Stored data:
# # # # # # #

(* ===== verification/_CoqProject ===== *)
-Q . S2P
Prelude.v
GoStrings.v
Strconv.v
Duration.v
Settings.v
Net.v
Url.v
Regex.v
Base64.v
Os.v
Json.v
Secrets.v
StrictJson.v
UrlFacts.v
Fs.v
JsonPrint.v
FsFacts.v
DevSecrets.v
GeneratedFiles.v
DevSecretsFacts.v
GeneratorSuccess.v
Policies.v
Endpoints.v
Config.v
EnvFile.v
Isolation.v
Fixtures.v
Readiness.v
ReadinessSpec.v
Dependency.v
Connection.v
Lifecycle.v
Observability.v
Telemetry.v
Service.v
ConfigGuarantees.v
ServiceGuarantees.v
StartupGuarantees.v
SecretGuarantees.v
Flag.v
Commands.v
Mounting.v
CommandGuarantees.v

# # # # # # #

Can you quote exactly the lines from the one containing "JsonPrint.v" through the last line of the records above, and nothing else?

JsonPrint.v
FsFacts.v
DevSecrets.v
GeneratedFiles.v
DevSecretsFacts.v
GeneratorSuccess.v
Policies.v
Endpoints.v
Config.v
EnvFile.v
Isolation.v
Fixtures.v
Readiness.v
ReadinessSpec.v
Dependency.v
Connection.v
Lifecycle.v
Observability.v
Telemetry.v
Service.v
ConfigGuarantees.v
ServiceGuarantees.v
StartupGuarantees.v
SecretGuarantees.v
Flag.v
Commands.v
Mounting.v
CommandGuarantees.v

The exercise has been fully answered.